第十四話 微かに陰る
一日目、二日目は野宿で過ごし、三日目は小さな村の宿を取ることができた。ずっと野宿で不機嫌なダニエルの機嫌が直ることを切に願う。
「ボクのメイド。さぁ、おいで」
ほらもう、絶対なんか企んでるよこの笑顔。
ベッドに座るダニエルに近づくと、彼は私の腕を掴んで、無理矢理膝の上に座らせた。じとりとダニエルを睨むも、にこりという笑みで返される。
「はい。これ食べさせてね」
そう言ってケーキとフォークを持たせられる。ポーズは前よりも悪化したけれど、人前じゃないだけ救いなのだろうか。ほい。口許にフォークを持っていくと、ダニエルは満面の笑みでぱくりと食べた。食べる顔は天使のようで、こちらの気が緩む。
「ねぇ、もしもボクが更生したら、キミはどうなるの?」
「次の方に行きます。貴方を含めて四人を更生させ、私はまた王子のメイド長に戻るのが理想ですね」
「なにそれ。ボクのメイドでしょ?」
いや、君のじゃないよ。
私は私の物だよ。それか王子の物だよ。
「……不満そうな顔だね? でもいいのかなぁ、そんな顔しちゃっても」
おっとぉ。やべぇですぜ、こりゃ。
むにゅっと、私の唇に柔らかい感触があった。
弾力がある白色のお菓子。マシュマロである。
え? 食べろと?
「食べさせて」
!?
「ほら。キミから、食べさせてごらん?」
ぎゃあぁぁあ。
ぶんぶんと頭を振るうも、ダニエルは逃がさないという意味なのか、お姫様だっこのように背中と膝裏を支えた。口にくわえたマシュマロを口移しなんて、恥ずかしすぎて出来るかぁ!!
「キミが来ないならボクから行くよ? うっかり唇に触れちゃうかもね。いいのかなぁー」
ダメなんだよなぁー。これ、自分で行くしかないのかなー。
うじうじしていると、目の前にダニエルの口を開けた顔があった。私は驚いて身を引くと、ぱくりとダニエルはマシュマロを食べた。あと少しで触れていた距離だった。
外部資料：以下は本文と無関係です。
(** * IgorExt::StaticVector: a fixed-capacity vector over inline storage

    A shallow embedding of [src/external/Igor-StaticVector.hpp].

    - [size_t] and [ssize_t] values are integers in [Z]; the wrap-around of
      the 64-bit arithmetic the code performs is written out
      ([size_t_wrap], [ssize_t_wrap]).
    - The storage [UninitializedArray<Element, CAPACITY>] is a list of
      [CAPACITY] slots.  A slot either holds a constructed object or is
      raw memory in which no object has been constructed.
    - A pointer into the storage ([iterator], [const_iterator], the
      [m_ptr] of a reverse iterator) is its offset from [data()].
    - [assert] is the macro of <cassert>: with [NDEBUG] it expands to
      nothing, otherwise it evaluates its condition and aborts when the
      condition is false.  Every evaluated assertion is recorded in a log,
      so that "which checks does this operation perform" is a statement
      about the model.
    - Behaviour that C++ leaves undefined (access outside the storage,
      using raw memory as an object) is the outcome [Undefined].
    - A value parameter that the code takes by reference and reads after
      it has changed the storage is a [reference]: it names an object
      outside the container or one of the slots of the container. *)

From stdpp Require Import base option numbers list strings gmap.

Local Open Scope Z_scope.

(** ** The monad of the embedding: assertion log and outcome *)

Inductive outcome (A : Type) : Type :=
| Done (a : A)
| AssertionFailed (msg : string)
| Undefined.
Arguments Done {A} a.
Arguments AssertionFailed {A} msg.
Arguments Undefined {A}.

(** One evaluated [assert(cond && "msg")]. *)
Record check : Type := Check { check_msg : string; check_holds : bool }.

Record M (A : Type) : Type := Run { log : list check; out : outcome A }.
Arguments Run {A} log out.
Arguments log {A} m.
Arguments out {A} m.

#[global] Instance M_ret : MRet M := λ A a, Run [] (Done a).

#[global] Instance M_bind : MBind M := λ A B f m,
  match out m with
  | Done a => Run (log m ++ log (f a)) (out (f a))
  | AssertionFailed msg => Run (log m) (AssertionFailed msg)
  | Undefined => Run (log m) Undefined
  end.

#[global] Instance M_fmap : FMap M := λ A B f m, a ← m; mret (f a).

Definition undefined {A : Type} : M A := Run [] Undefined.

(** Total correctness of a computation: it completes, and its result
    satisfies [Q]. *)
Definition returns {A : Type} (m : M A) (Q : A → Prop) : Prop :=
  match out m with
  | Done a => Q a
  | _ => False
  end.

(** Partial correctness: if the computation completes, its result
    satisfies [Q]. *)
Definition ensures {A : Type} (m : M A) (Q : A → Prop) : Prop :=
  match out m with
  | Done a => Q a
  | _ => True
  end.

(** The computation fails no assertion: it completes with a result that
    satisfies [Q], or it has no defined behaviour and [U] holds. *)
Definition completes_or_undefined {A : Type} (m : M A) (Q : A → Prop)
    (U : Prop) : Prop :=
  match out m with
  | Done a => Q a
  | AssertionFailed _ => False
  | Undefined => U
  end.

(** The only assertion failures a computation can end in are those whose
    message satisfies [P]. *)
Definition may_abort_only {A : Type} (P : string → Prop) (m : M A) : Prop :=
  ∀ msg, out m = AssertionFailed msg → P msg.

(** A bounded [for] loop: [n] iterations, the counter starts at [i] and
    moves by [next]. *)
Fixpoint for_loop {S : Type} (n : nat) (i : Z) (next : Z → Z)
    (body : Z → S → M S) (s : S) : M S :=
  match n with
  | O => mret s
  | Datatypes.S n' => s' ← body i s; for_loop n' (next i) next body s'
  end.

(** ** Machine integers *)

Definition SIZE_MAX : Z := 2 ^ 64 - 1.
Definition PTRDIFF_MAX : Z := 2 ^ 63 - 1.

(** Arithmetic on [size_t] is modulo 2^64. *)
Definition size_t_wrap (z : Z) : Z := z mod 2 ^ 64.

(** [static_cast<ssize_t>] of a 64-bit value. *)
Definition ssize_t_wrap (z : Z) : Z := (z + 2 ^ 63) mod 2 ^ 64 - 2 ^ 63.

(** [CAPACITY] is a template argument of type [size_t]. *)
Definition valid_capacity (CAPACITY : Z) : Prop := 0 ≤ CAPACITY ≤ SIZE_MAX.

(** ** What the container needs to know about its element type *)

Class ElementType (Element : Type) : Type := {
  (** [Element{}] *)
  Element_default : Element;
  (** the value an object is left with after it was the source of a move
      construction or a move assignment *)
  moved_from : Element → Element;
  (** [std::is_trivially_default_constructible_v<Element>] *)
  is_trivially_default_constructible : bool;
  (** [std::is_trivially_destructible_v<Element>] *)
  is_trivially_destructible : bool;
}.

(** The assertion messages of the source. *)
Definition msg_size_le_capacity : string :=
  "Size of vector must be less than or equal to the capacity.".
Definition msg_size_lt_capacity : string := "Size may not exceed capacity.".
Definition msg_at_least_one : string :=
  "Vector must contain at least one element.".
Definition msg_not_empty : string := "Vector cannot be empty.".
Definition msg_count : string :=
  "Count exceeds maximum capacity of static vector.".
Definition msg_reserve : string :=
  "Reserved capacity must be less than CAPACITY.".
Definition msg_invalid_iterator : string := "Invalid iterator".
Definition msg_invalid_iterator_pair : string := "Invalid iterator pair".
Definition msg_nullptr : string := "ReverseIterator cannot point to nullptr.".

Section StaticVector.

Context {Element : Type} `{ElementType Element}.

(** [true] when the translation unit is compiled with [-DNDEBUG]. *)
Variable NDEBUG : bool.

Definition assert (cond : bool) (msg : string) : M unit :=
  if NDEBUG then mret ()
  else Run [Check msg cond] (if cond then Done () else AssertionFailed msg).

(** ** detail::UninitializedArray *)

Inductive slot : Type :=
| Raw                (* storage in which no object lives *)
| Obj (e : Element). (* a constructed object holding [e] *)

Definition constructor_and_destructor_are_cheap : bool :=
  is_trivially_default_constructible && is_trivially_destructible.

(** [m_storage{}]: an array of value-initialised elements when the element
    type is cheap, an array of bytes otherwise. *)
Definition UninitializedArray (CAPACITY : Z) : list slot :=
  replicate (Z.to_nat CAPACITY)
    (if constructor_and_destructor_are_cheap then Obj Element_default else Raw).

(** The slot at [data() + i], if that address is inside the storage. *)
Definition slot_at (st : list slot) (i : Z) : option slot :=
  if 0 <=? i then st !! Z.to_nat i else None.

Definition set_slot (st : list slot) (i : Z) (s : slot) : list slot :=
  <[Z.to_nat i := s]> st.

(** Reading the object at [data() + i]. *)
Definition load (st : list slot) (i : Z) : M Element :=
  match slot_at st i with
  | Some (Obj e) => mret e
  | _ => undefined
  end.

(** [new (data() + i) Element(e)] *)
Definition construct_at (st : list slot) (i : Z) (e : Element) : M (list slot) :=
  match slot_at st i with
  | Some _ => mret (set_slot st i (Obj e))
  | None => undefined
  end.

(** [std::destroy_at(data() + i)]: runs the destructor, which for a
    trivially destructible type does nothing. *)
Definition destroy_at (st : list slot) (i : Z) : M (list slot) :=
  match slot_at st i with
  | Some (Obj _) =>
      mret (if is_trivially_destructible then st else set_slot st i Raw)
  | Some Raw => if is_trivially_destructible then mret st else undefined
  | None => undefined
  end.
「もぐもぐ……。今、絶対動かなければしちゃってたね」
やめて。悪戯っ子の表情をこちらに向けないで。
「キミは本当にすぐに真っ赤になるなぁ。遊びがいがあるねー」
「…………ぐ、ぐぬぬ」
「ちゅーするよ?」
「うわあぁぁあああっ」
「あははははっ」
笑うなよ! 笑うんじゃねーよ!
ひとしきり人で遊んだダニエルは、私を下ろして、窓の方へと移動する。
「ねぇ。ボク、そのナントカ村を救いたくないんだけど」
「何でですか?」
ナントカ村じゃなくニムバス村ね。
「………………なんとなく」
煮え切らない返事とは、珍しい。
それに、どこか表情が暗い気がした。
さらに理由を聞こうとしたけれど、下から夕食の準備が整ったと呼び出され、私は聞くタイミングを失ったのだった。
それから何度も聞こうとしたけれど、ダニエルにするりとかわされ、私たちは目的地であるニムバス村に到着した。